[Stored items from a collection]
++++++++++++++++++++

(* ===== verification/Storage.v ===== *)
(** [storage/storageservice.go]: the protocol implementations behind one
    interface, and how one is chosen. *)
From stdpp Require Import base strings list gmap.
From S2P Require Import Prelude GoLib IboxTypes Csi Helper StorageCommon Nfs Treeq.
From S2P Require Fc Iscsi Nvme.
From Stdlib Require Import ZArith Ascii.

Local Open Scope string_scope.
Local Open Scope list_scope.

(** A value of [StorageOperations]: one of the five implementations. *)
Inductive StorageOperations :=
| OpFC (s : Fc.FCstorage)
| OpISCSI (s : Iscsi.ISCSIstorage)
| OpNVME (s : Nvme.NVMEstorage)
| OpNFS (s : NFSstorage)
| OpTreeq (s : Treeqstorage Service).

Definition NewStorageNode (commonService : Commonservice) (capacity : Z) : res StorageOperations :=
  let storageProtocol := VolumeProtocolConfig_StorageType (VolProto commonService) in
  if String.eqb storageProtocol ProtocolFC then Ok (OpFC (Fc.NewFCstorage capacity commonService))
  else if String.eqb storageProtocol ProtocolISCSI then Ok (OpISCSI (Iscsi.NewISCSIstorage capacity commonService))
  else if String.eqb storageProtocol ProtocolNVME then Ok (OpNVME (Nvme.NewNVMEstorage capacity commonService))
  else if String.eqb storageProtocol ProtocolNFS then Ok (OpNFS (NewNFSstorage capacity commonService))
  else if String.eqb storageProtocol ProtocolTreeq then Ok (OpTreeq (NewTreeqstorage capacity commonService))
  else Err (EText ("Error: Invalid storage protocol -" +:+ storageProtocol)).

Section NewController.
Variable url_Parse : string -> res (string * string).
Variable url_ParseRequestURI : string -> bool.

Definition NewStorageController (config secrets : gmap string string) (volumePrototype : VolumeProtocolConfig)
    (capacity : Z) : prog call (res (StorageOperations * Commonservice)) :=
  try commonService <- BuildCommonService url_Parse url_ParseRequestURI config secrets volumePrototype catch err =>
    Ret (Err err) ;;
  match NewStorageNode commonService capacity with
  | Err err => Ret (Err err)
  | Ok operations => Ret (Ok (operations, commonService))
  end.
End NewController.

(** The implementation shares the volume's description with the controller
    server, which may change it after the implementation was made. *)
Definition share_VolProto (vp : VolumeProtocolConfig) (ops : StorageOperations) : StorageOperations :=
  let share (cs : Commonservice) := MkCommonservice (storagePoolIDName cs) (driverVersion cs) vp in
  match ops with
  | OpFC s => OpFC (Fc.MkFCstorage (Fc.FC_Capacity s) (share (Fc.FC_CS s)))
  | OpISCSI s => OpISCSI (Iscsi.MkISCSIstorage (Iscsi.ISCSI_Capacity s) (share (Iscsi.ISCSI_CS s)))
  | OpNVME s => OpNVME (Nvme.MkNVMEstorage (Nvme.NVME_Capacity s) (share (Nvme.NVME_CS s)))
  | OpNFS s => OpNFS (set_CS (share (CS s)) s)
  | OpTreeq s => OpTreeq (MkTreeqstorage
      (Treeq.set_NFS (set_CS (share (CS (Service_NFS (Treeqstorage_service s)))) (Service_NFS (Treeqstorage_service s)))
         (Treeqstorage_service s))
      (set_CS (share (CS (Treeqstorage_NFS s))) (Treeqstorage_NFS s)))
  end.

(** ** The methods, dispatched *)

Definition ValidateStorageClass (ops : StorageOperations) (params : gmap string string)
    : option error * StorageOperations :=
  match ops with
  | OpFC _ => (Fc.ValidateStorageClass params, ops)
  | OpISCSI _ => (Iscsi.ValidateStorageClass params, ops)
  | OpNVME _ => (Nvme.ValidateStorageClass params, ops)
  | OpNFS s => let '(e, s) := Nfs.ValidateStorageClass s params in (e, OpNFS s)
  | OpTreeq _ => (Treeq.ValidateStorageClass params, ops)
  end.

(** The response and the request's parameters afterwards: the NFS service object
    keeps the request's map and writes the volume's attributes into it. *)
Definition CreateVolume (ops : StorageOperations) (req : CSICreateVolumeRequest)
    : prog call (res CreateVolumeResponse * gmap string string) :=
  let same (p : prog call (res CreateVolumeResponse)) := r <- p ;; Ret (r, Req_Parameters req) in
  match ops with
  | OpFC s => same (Fc.CreateVolume s req)
  | OpISCSI s => same (Iscsi.CreateVolume s req)
  | OpNVME s => same (Nvme.CreateVolume s req)
  | OpNFS s => r <- Nfs.CreateVolume s req ;;
               Ret (match r with
                    | (Ok v, s) => (Ok v, StorageClassParameters s)
                    | (Err err, _) => (Err err, Req_Parameters req)
                    end)
  | OpTreeq s => r <- Treeq.CreateVolume TreeqService s req ;; Ret (fst r, Req_Parameters req)
  end.

Definition DeleteVolume (fuel : nat) (ops : StorageOperations) : prog call (option error) :=
  match ops with
  | OpFC s => Fc.DeleteVolume fuel s
  | OpISCSI s => Iscsi.DeleteVolume fuel s
  | OpNVME s => Nvme.DeleteVolume fuel s
  | OpNFS s => Nfs.DeleteVolume fuel s
  | OpTreeq s => Treeq.DeleteVolume TreeqService s
  end.

(** The publish context. *)
Definition ControllerPublishVolume (ops : StorageOperations) (req : CSIPublishRequest)
    : prog call (res (gmap string string)) :=
  match ops with
  | OpFC _ => Fc.ControllerPublishVolume req
  | OpISCSI _ => Iscsi.ControllerPublishVolume req
  | OpNVME _ => Nvme.ControllerPublishVolume req
  | OpNFS _ => e <- Nfs.ControllerPublishVolume req ;;
               Ret (match e with Some err => Err err | None => Ok ∅ end)
  | OpTreeq _ => e <- Treeq.ControllerPublishVolume ;;
                 Ret (match e with Some err => Err err | None => Ok ∅ end)
  end.

Definition ControllerUnpublishVolume (ops : StorageOperations) : prog call (option error) :=
  match ops with
  | OpFC s => Fc.ControllerUnpublishVolume s
  | OpISCSI s => Iscsi.ControllerUnpublishVolume s
  | OpNVME s => Nvme.ControllerUnpublishVolume s
  | OpNFS s => Nfs.ControllerUnpublishVolume s
  | OpTreeq s => Treeq.ControllerUnpublishVolume s
  end.

Definition CreateSnapshot (ops : StorageOperations) (req : CSISnapshotRequest) : prog call (res CSISnapshot) :=
  match ops with
  | OpFC s => Fc.CreateSnapshot s req
  | OpISCSI s => Iscsi.CreateSnapshot s req
  | OpNVME s => Nvme.CreateSnapshot s req
  | OpNFS s => Nfs.CreateSnapshot s req
  | OpTreeq _ => Ret Treeq.CreateSnapshot
  end.

Definition DeleteSnapshot (fuel : nat) (ops : StorageOperations) (snapshotId : string) : prog call (option error) :=
  match ops with
  | OpFC _ => Fc.DeleteSnapshot fuel snapshotId
  | OpISCSI _ => Iscsi.DeleteSnapshot fuel snapshotId
  | OpNVME _ => Nvme.DeleteSnapshot fuel snapshotId
  | OpNFS s => Nfs.DeleteSnapshot fuel s snapshotId
  | OpTreeq _ => Ret Treeq.DeleteSnapshot
  end.

Definition ControllerExpandVolume (ops : StorageOperations) (req : CSIExpandRequest)
    : prog call (res CSIExpandResponse) :=
  match ops with
  | OpFC s => Fc.ControllerExpandVolume s req
  | OpISCSI s => Iscsi.ControllerExpandVolume s req
  | OpNVME s => Nvme.ControllerExpandVolume s req
  | OpNFS s => Nfs.ControllerExpandVolume s
  | OpTreeq s => Treeq.ControllerExpandVolume TreeqService s req
  end.
(** Unpublishing either rejects the request having changed nothing; or finds
    that the array knows no host of the node's name, and succeeds without a
    change; or hands the volume, over the protocol of the node's label, with the
    host of the node, over to its protocol. *)
Theorem ControllerUnpublishVolume_spec p q req t o :
  runs (ControllerUnpublishVolume p q req) t o ->
  (calm t /\ rejected o) \/
  exists vi proto, ValidateVolumeID (Unpub_VolumeId req) = Ok vi /\ labelled (Unpub_NodeId req) proto t /\
    let vi := unpublished_volume req vi proto in
    (calm t /\ o = Done None /\ exists name err, node_host_name (VolumeProtocolConfig_StorageType vi) (Unpub_NodeId req) name /\
       Evt (Ibox (GetHostByName name)) (Err err) ∈ t /\ is_ErrNotFound err = true) \/
    exists ops, handed_over (with_host vi (Unpub_NodeId req) ops)
      (Storage.ControllerUnpublishVolume ops) (as_status Internal) t o.
Proof.
  revert t o. apply leads_start. unfold ControllerUnpublishVolume.
  pose proof calm_nil. repeat lead_step.
  all: try (apply leads_ret; by left). all: try by left.
  all: match goal with H : runs (DetermineHostName _) _ _ |- _ => apply DetermineHostName_ok in H as (full & port & Hsplit & Hname) end.
  all: match goal with H : runs (find_host _ _) _ _ |- _ => apply find_host_answer in H end.
  all: match goal with H : runs (getNodeProtocol _) _ _ |- _ => apply getNodeProtocol_labelled in H; rename H into Hlab end.
  all: fold (unpublished_volume req a a0) in *.
  all: assert (Hn : node_host_name (VolumeProtocolConfig_StorageType (unpublished_volume req a a0)) (Unpub_NodeId req)
                      (if String.eqb (VolumeProtocolConfig_StorageType (unpublished_volume req a a0)) ProtocolNVME
                       then a1 +:+ Nvme.NVMEHostSuffix else a1)) by by exists full, port, a1.
  - intros u oo Hu. right. exists a, a0. split; [done|].
    split; [by do 4 apply labelled_before; apply labelled_after|]. right.
    exists (match o with
            | Some host => share_VolProto (VolumeProtocolConfig_set_Host (Some host) (unpublished_volume req a a0)) a2.1
            | None => a2.1
            end). revert u oo Hu.
    apply handed_over_bind; [done| |by intros [|]; [eexists|]].
    destruct a2 as [made cs]. exists made. split; [by eapply new_controller_implements|].
    destruct o as [host|]; [right|by left]. eexists _, host. split; [exact Hn|]. split; [set_solver|done].
  - apply leads_ret. right. exists a, a0. split; [done|].
    split; [by do 3 apply labelled_before; apply labelled_after|]. left. split; [done|]. split; [done|].
    destruct H9 as (err & Herr & He). eexists _, err. split; [exact Hn|]. split; [set_solver|done].
Qed.

(** ** Expansion and snapshots *)

(** The one call that resizes the object of a volume, and its answer. *)
Definition resizing (vi : VolumeProtocolConfig) (size : Z) (t : trace) (o : outcome (res CSIExpandResponse)) : Prop :=
  let id := VolumeProtocolConfig_VolumeID vi in
  exists r : res unit,
    ((VolumeProtocolConfig_StorageType vi = ProtocolNFS /\ exists a, r = res_bind a (fun _ => Ok tt) /\
        t = [Evt (Ibox (UpdateFileSystem id (FileSystem_of 0 "" size 0 0 ""))) a]) \/
     (VolumeProtocolConfig_StorageType vi <> ProtocolNFS /\ exists a, r = res_bind a (fun _ => Ok tt) /\
        t = [Evt (Ibox (UpdateVolume id (Volume_of 0 "" size 0 0 "" "" false))) a])) /\
    match r with
    | Ok _ => exists node, o = Done (Ok (MkCSIExpandResponse size node))
    | Err err => o = Done (Err (impl Internal (Error err)))
    end.
Definition ModifyVolumeGroupMembership (req : VolumeGroupRequest) : prog call (res VolumeGroup) :=
  let id := VGR_VolumeGroupId req in
  try _cs <- volume_group_service id (VGR_Secrets req) catch err => Ret (Err err) ;;
  match volume_group_id "error converting volumeGroupID to int: " id with
  | Err err => Ret (Err err)
  | Ok cgID =>
      try cg <- iboxAPI (GetConsistencyGroup cgID) catch err =>
        Ret (Err (status_of InvalidArgument ("error getting CG volumeGroupID: " +:+ id +:+ " error: ") err)) ;;
      let members_error := status_of Unknown ("error getting CG members volumeGroupID: " +:+ id +:+ " error: ") in
      r <- iboxAPI (GetMembersByCGID (ConsistencyGroupInfo_ID cg)) ;;
      match snd r with
      | Some err => Ret (Err (members_error err))
      | None =>
          let currentMembers := fst r in
          if (length (VGR_VolumeIds req) =? 0)%nat && (0 <? length currentMembers)%nat
          then
            try _ <- remove_all cg currentMembers catch err => Ret (Err err) ;;
            Ret (Ok {| VG_VolumeGroupId := id; VG_Volumes := [] |})
          else
            match volumes_to_add currentMembers (VGR_VolumeIds req) with
            | Err err => Ret (Err err)
            | Ok volumesToAdd =>
                let cgid := ConsistencyGroupInfo_ID cg in
                try _ <- change_members (fun v => AddMemberToCG (Volume_ID v) cgid (Volume_Name v))
                           "error adding member to CG - volumeID: " cg volumesToAdd
                  catch err => Ret (Err err) ;;
                try _ <- change_members (fun v => RemoveMemberFromCG cgid (Volume_ID v))
                           "error removing member from CG - volumeID: " cg
                           (volumes_to_remove currentMembers (VGR_VolumeIds req))
                  catch err => Ret (Err err) ;;
                r <- iboxAPI (GetMembersByCGID cgid) ;;
                match snd r with
                | Some err => Ret (Err (members_error err))
                | None =>
                    Ret (Ok {| VG_VolumeGroupId := id;
                               VG_Volumes := map (fun v => (Itoa (MemberInfo_ID v), MemberInfo_Size v)) (fst r) |})
                end
            end
      end
  end.
(* ===== verification/Host.v ===== *)
(** The node's host, as the node half of the driver sees it: processes, files,
    the mounter of k8s.io/mount-utils, the network and sleeping; and
    [helper/exec.go], the way most commands are run. [ncall] adds the host to
    the calls of the controller half. *)
From stdpp Require Import base strings list gmap.
From S2P Require Import Prelude GoLib IboxTypes Traces.
From Stdlib Require Import ZArith Lia Ascii.

Local Open Scope string_scope.
Local Open Scope list_scope.

(** What [Run] of a command answers beside its output: the process ended with an
    exit code (-1 when a signal ended it) and the text of that, or it could not
    be run. *)
Inductive run_error :=
| Exited (exitCode : Z) (text : string)
| NotRun (err : error).
Definition run_text (e : run_error) : string :=
  match e with Exited _ text => text | NotRun err => Error err end.
(** The error itself, where its kind does not matter. *)
Definition run_err (e : run_error) : error :=
  match e with Exited _ text => EText text | NotRun err => err end.

(** What [os.Stat] answers. An error is corrupted when [IsCorruptedMnt] says so
    (ENOTCONN, ESTALE or EIO). *)
Inductive stat :=
| Found (IsDir : bool)
| NotExist (err : error)
| StatFailed (corrupted : bool) (err : error).
(** [os.IsNotExist]. *)
Definition missing (s : stat) : bool := match s with NotExist _ => true | _ => false end.

(** What [Readdirnames(1)] answers: a name, the end, or an error. *)
Inductive dir_read := Entry | EndOfDir | ReadFailed (err : error).

(** The answers of [NewMetricsStatFS(path).GetMetrics]: a quantity that is no
    int64 is [None]. *)
Record Metrics := MkMetrics {
  Available : option Z;
  CapacityOf : option Z;
  Used : option Z;
  InodesFree : option Z;
  Inodes : option Z;
  InodesUsed : option Z
}.

Inductive host : Type -> Type :=
(** Processes: standard output, standard error, the error of [Run]; or both
    outputs together. *)
| Spawn (name : string) (args : list string) : host (string * string * option run_error)
| SpawnCombined (name : string) (args : list string) : host (string * option run_error)
(** Package os and filepath. *)
| Stat (path : string) : host stat
| Lstat (path : string) : host stat
| MkdirAll (path : string) (perm : Z) : host (option error)
| Remove (path : string) : host (option error)
| RemoveAll (path : string) : host (option error)
| CreateFile (path : string) : host (option error)
| WriteFile (path content : string) : host (option error)
| OpenFile (path : string) : host (option error)
| ReadFile (path : string) : host (res string)
| Readdirnames1 (path : string) : host dir_read
| ReadDir (path : string) : host (list string * option error)
| Glob (pattern : string) : host (res (list string))
| EvalSymlinks (path : string) : host (res string)
| Chown (path : string) (uid gid : Z) : host (option error)
| Chmod (path : string) (mode : Z) : host (option error)
| StatFS (path : string) : host (res Metrics)
(** The mounter; a listing gives the paths mounted at. *)
| MountList : host (res (list string))
| Mount (source target fstype : string) (options : list string) : host (option error)
| Unmount (target : string) : host (option error)
| FormatAndMount (source target fstype : string) (options : list string) : host (option error)
(** A TCP connection, closed at once. *)
| Dial (address : string) : host (option error)
| SleepFor (nanoseconds : Z) : host unit.

Inductive ncall : Type -> Type :=
| Call {X} (c : call X) : ncall X
| Host {X} (h : host X) : ncall X.

Definition lift {A} (p : prog call A) : prog ncall A := interp (fun _ c => trigger (Call c)) p.
Definition hostAPI {X} (h : host X) : prog ncall X := trigger (Host h).
Definition getenv (key : string) : prog ncall string := trigger (Call (Os (Getenv key))).

Abbreviation node_trace := (list (evt ncall)).

(** [time.Sleep(time.Duration(n) * unit)]. *)
Definition Second : Z := 1000000000.
Definition Millisecond : Z := 1000000.
Definition sleep (n unit : Z) : prog ncall Datatypes.unit := hostAPI (SleepFor (i64 (n * unit))).

(** ** helper/exec.go *)

Definition pipefail (command : string) : string := "set -o pipefail; " +:+ command.

(** The status of a failed iscsiadm. *)
Definition iscsiadm_code (exitCode : Z) : Code :=
  if (exitCode =? 2)%Z then NotFound
  else if (exitCode =? 13)%Z then PermissionDenied
  else if (exitCode =? 15)%Z then AlreadyExists
  else if (exitCode =? 24)%Z then Unauthenticated
  else Internal.

Definition command_error (cmd stdOut : string) (e : run_error) : error :=
  match e with
  | Exited exitCode text =>
      if String.eqb cmd "iscsiadm"
      then EStatus (iscsiadm_code exitCode) ("iscsiadm error: " +:+ Itoa exitCode +:+ ", " +:+ text)
      else EStatus Unknown ("error: " +:+ text +:+ " result: " +:+ stdOut)
  | NotRun err => EStatus Unknown (cmd +:+ " failed with error: " +:+ Error err +:+ ", result: " +:+ stdOut)
  end.

(** [Exec.Command]: the standard output, trimmed, and the standard error. The
    mutex of [Exec] makes a command one step. The standard error of a command
    that ended with a code is lost: [ExitError.Stderr] is set by [Output] only. *)
Definition Exec_Command (cmd args : string) : prog ncall (string * string * option error) :=
  let cmd := TrimSpace cmd in
  let args := TrimSpace args in
  let pipefailCmd := pipefail cmd +:+ (if String.eqb args "" then "" else " " +:+ args) in
  answer <- hostAPI (Spawn "bash" ["-c"; pipefailCmd]) ;;
  let '(stdOut, stdErr, cmdErr) := answer in
  Ret (match cmdErr with
       | Some e => ("", match e with Exited _ _ => "" | NotRun _ => stdErr end, Some (command_error cmd stdOut e))
       | None => (TrimSpace stdOut, stdErr, None)
       end).
(** The same, for the callers that do not look at the standard error. *)
Definition ExecCommand (cmd args : string) : prog ncall (res string) :=
  r <- Exec_Command cmd args ;;
  Ret (match r with (_, _, Some err) => Err err | (out, _, None) => Ok out end).

(** [exec.Command("bash", "-c", "set -o pipefail; ...").Output()]. *)
Definition bash_output (command : string) : prog ncall (res string) :=
  answer <- hostAPI (Spawn "bash" ["-c"; pipefail command]) ;;
  let '(stdOut, _, cmdErr) := answer in
  Ret (match cmdErr with Some e => Err (run_err e) | None => Ok stdOut end).

(** ** Package strings and bufio, as far as only the node half uses them *)

(** [strings.Replace(s, old, new, 1)] for a non-empty [old]. *)
Fixpoint replace_first (s old new : string) : string :=
  if String.prefix old s then new +:+ String.substring (String.length old) (String.length s) s
  else match s with EmptyString => "" | String c s' => String c (replace_first s' old new) end.
Definition TrimPrefix (s prefix : string) : string :=
  if String.prefix prefix s then String.substring (String.length prefix) (String.length s) s else s.
Definition TrimSuffix (s suffix : string) : string :=
  let n := String.length s - String.length suffix in
  if String.eqb (String.substring n (String.length s) s) suffix && (String.length suffix <=? String.length s)%nat
  then String.substring 0 n s else s.
(** [strings.ReplaceAll(s, c, "")] of one byte. *)
Fixpoint remove_byte (c : ascii) (s : string) : string :=
  match s with
  | EmptyString => ""
  | String c' s' => if Ascii.eqb c c' then remove_byte c s' else String c' (remove_byte c s')
  end.
Definition TrimLeft (s : string) (c : ascii) : string := drop_while (Ascii.eqb c) s.
(** [strings.Fields]: the runs of characters that are no spaces. *)
Fixpoint fields_at (s acc : string) : list string :=
  match s with
  | EmptyString => if String.eqb acc "" then [] else [acc]
  | String c s' => if is_space c then (if String.eqb acc "" then fields_at s' "" else acc :: fields_at s' "")
                   else fields_at s' (acc +:+ String c "")
  end.
Definition Fields (s : string) : list string := fields_at s "".
(** [strings.SplitAfter] for a non-empty separator. *)
Definition SplitAfter (s sep : string) : list string :=
  let parts := Split s sep in
  map (fun p => p +:+ sep) (removelast parts) ++ [List.last parts ""].

(** [bufio.ScanLines] over a text: the lines without their end, and whether a
    line was too long for the scanner ([bufio.MaxScanTokenSize], 64 KiB,
    with its end), which ends the scan. *)
Definition MaxScanTokenSize : Z := 65536.
Definition too_long (line : string) : bool := (MaxScanTokenSize <=? Z.of_nat (String.length line))%Z.
Definition drop_cr (line : string) : string := TrimSuffix line (String (ascii_of_nat 13) "").
Fixpoint scan_lines (lines : list string) : list string * bool :=
  match lines with
  | [] => ([], false)
  | [last] => if String.eqb last "" then ([], false)
              else if too_long last then ([], true) else ([drop_cr last], false)
  | line :: rest => if too_long line then ([], true)
                    else let '(l, long) := scan_lines rest in (drop_cr line :: l, long)
  end.
Definition ScanLines (s : string) : list string * bool := scan_lines (Split s (String newline "")).
Definition ErrTooLong : error := EText "bufio.Scanner: token too long".

(** [StringToLines] of storage/common/common.go. *)
Definition StringToLines (s : string) : res (list string) :=
  let '(lines, long) := ScanLines s in if long then Err ErrTooLong else Ok lines.

(** ** Package path *)

(** [path.Dir] and [path.Base]. *)
Definition dir_prefix (p : string) : string := String.concat "/" (removelast (Split p "/")) +:+ "/".
Definition Dir (p : string) : string := if Contains p "/" then Clean (dir_prefix p) else ".".
Definition Base (p : string) : string :=
  if String.eqb p "" then "."
  else let trimmed := rev_string (drop_while (Ascii.eqb "/") (rev_string p "")) "" in
       if String.eqb trimmed "" then "/" else List.last (Split trimmed "/") "".

Example string_functions :
  (replace_first "/host/dev/dm-1/host" "/host" "", TrimPrefix "naa.67" "naa.", TrimSuffix "a/mount" "/mount",
   remove_byte ":" "50:01:07", Fields "  a  b c ", SplitAfter "x/dev/mapper/mpatha" "/dev/mapper/",
   Dir "/host/a/b", Base "/dev/mapper/mpatha/")
  = ("/dev/dm-1/host", "67", "a", "500107", ["a"; "b"; "c"], ["x/dev/mapper/"; "mpatha"], "/host/a", "mpatha").
Proof. vm_compute. reflexivity. Qed.
Example scan_lines_example :
  (ScanLines ("a" +:+ String newline ("" +:+ String newline "b")), ScanLines "",
   ScanLines ("a" +:+ String newline "")) = ((["a"; ""; "b"], false), ([], false), (["a"], false)).
Proof. vm_compute. reflexivity. Qed.
Example multipath_devs_example :
  (fun v => (fits ShowMultipathOutput v, multipath_devs v)) <$> parse_json (ReplaceByte
     "{'major_version':0, 'map':{'name':'mpatha','paths':2,'path_groups':[{'pri':50,'paths':[{'dev':'sda'},{'dev':'sdb'}]}]}}"
     squote dquote) = Some (true, ["/dev/sda"; "/dev/sdb"]).
Proof. vm_compute. reflexivity. Qed.
(* ===== verification/BlockNode.v ===== *)
(** What the node halves of Fibre Channel, iSCSI and NVMe have in common:
    registering the node's ports with its host, undoing a staging, and growing a
    volume. The sources repeat these passages; where they differ (texts, kinds of
    port) the difference is an argument. *)
From stdpp Require Import base strings list gmap.
From S2P Require Import Prelude GoLib IboxTypes Traces Fmt Csi Helper StorageCommon Host Mount Multipath.
From Stdlib Require Import ZArith Ascii.

Local Open Scope string_scope.
Local Open Scope list_scope.

Definition internal (err : error) : error := impl Internal (Error err).
Definition internal_opt (err : option error) : option error := internal <$> err.

(** [GetHostPort], and [AddPortForHost] when the host lacks the port. *)
Definition register_port (hostID : Z) (portType port : string) : prog call (option error) :=
  found <- iboxAPI (GetHostPort hostID port) ;;
  match found with
  | Ok _ => Ret None
  | Err err =>
      if is_ErrNotFound err then
        added <- iboxAPI (AddHostPort portType port hostID) ;;
        Ret (match added with Err err => Some (internal err) | Ok _ => None end)
      else Ret (Some (internal err))
  end.

(** The end of every unpublication. *)
Definition NodeUnpublishVolume (req : NodeUnpublishVolumeRequest) : prog ncall (option error) :=
  err <- UnmountAndCleanUp (NU_TargetPath req) ;; Ret (internal_opt err).

(** The record kept for the volume below the staging path. *)
Inductive staged := Recorded (mpathDevice : string) | Unstaged | Unreadable.
Definition staged_disk (VolumeID : Z) (stagePath : string) : prog ncall staged :=
  loaded <- LoadDiskInfoFromFile (disk_of VolumeID) stagePath ;;
  match loaded with
  | Ok dskInfo => Ret (Recorded (MpathDevice dskInfo))
  | Err _ =>
      exists_ <- PathExists (PathJoin ["/host"; stagePath; Itoa VolumeID +:+ ".json"]) ;;
      Ret (match exists_ with (false, None) => Unstaged | _ => Unreadable end)
  end.
Definition mpath_of (s : staged) : string := match s with Recorded mpath => mpath | _ => "" end.

(** ** Growing a file system *)

(** The second field of every line; a line without it is skipped. *)
Definition raw_devices (output : string) : list string :=
  omap (fun line => match Split line "_" with _ :: device :: _ => Some device | _ => None end)
    (List.filter (fun line => negb (String.eqb line "")) (Split (TrimSpace output) (String newline ""))).

Definition show_paths_command (multipathDevice : string) : string :=
  "multipathd show paths raw format " +:+ String dquote ("%m_%d_" +:+ String dquote "")
  +:+ " | grep " +:+ Base multipathDevice +:+ "_".

(** [empty] is the error of a multipathd that says nothing, [no_part] that of a
    device that is not below /dev/mapper. The type of the file system is read
    last, through a mount that may be nil. *)
Definition expand_device (multipathDevice : string) (fsType : option string) (empty : error) (no_part : list string -> error)
    : prog ncall (option error) :=
  out <- ExecCommand (show_paths_command multipathDevice) "" ;;
  match out with
  | Err err => Ret (Some (internal err))
  | Ok out =>
      if String.eqb out "" then Ret (Some empty)
      else
        rescanned <- rescan_devices internal (raw_devices out) ;;
        match rescanned with
        | Some err => Ret (Some err)
        | None =>
            match SplitAfter multipathDevice "/dev/mapper/" with
            | _ :: name :: _ =>
                resized <- ExecCommand ("multipathd resize map " +:+ name) "" ;;
                match resized with
                | Err err => Ret (Some (internal err))
                | Ok _ =>
                    match fsType with
                    | None => Panic
                    | Some fsType => err <- ExpandFileSystem multipathDevice fsType ;; Ret (internal_opt err)
                    end
                end
            | mpathPart => Ret (Some (no_part mpathPart))
            end
        end
  end.

(** [req.GetVolumeCapability().GetBlock() != nil] and
    [req.GetVolumeCapability().GetMount().FsType]. *)
Definition NE_block (req : NodeExpandVolumeRequest) : bool :=
  match NE_VolumeCapability req with Some c => GetBlock c | None => false end.
Definition NE_fsType (req : NodeExpandVolumeRequest) : option string :=
  c ← NE_VolumeCapability req; fst <$> GetMount c.

Definition expand_multipath (req : NodeExpandVolumeRequest) (empty : string -> error) (no_part : list string -> error)
    : prog ncall (option error) :=
  if NE_block req then err <- BlockExpandVolume (NE_VolumePath req) ;; Ret (internal_opt err)
  else
    device <- FindMultipathDeviceFromVolumePath (NE_VolumePath req) ;;
    match device with
    | Err err => Ret (Some (internal err))
    | Ok multipathDevice => expand_device multipathDevice (NE_fsType req) (empty multipathDevice) no_part
    end.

++++++++++++++++++++

- Activity
Find every line in the records above that contains the word "hostAPI", and copy each one.

- Output for this exercise
Definition hostAPI {X} (h : host X) : prog ncall X := trigger (Host h).
Definition sleep (n unit : Z) : prog ncall Datatypes.unit := hostAPI (SleepFor (i64 (n * unit))).
  answer <- hostAPI (Spawn "bash" ["-c"; pipefailCmd]) ;;
  answer <- hostAPI (Spawn "bash" ["-c"; pipefail command]) ;;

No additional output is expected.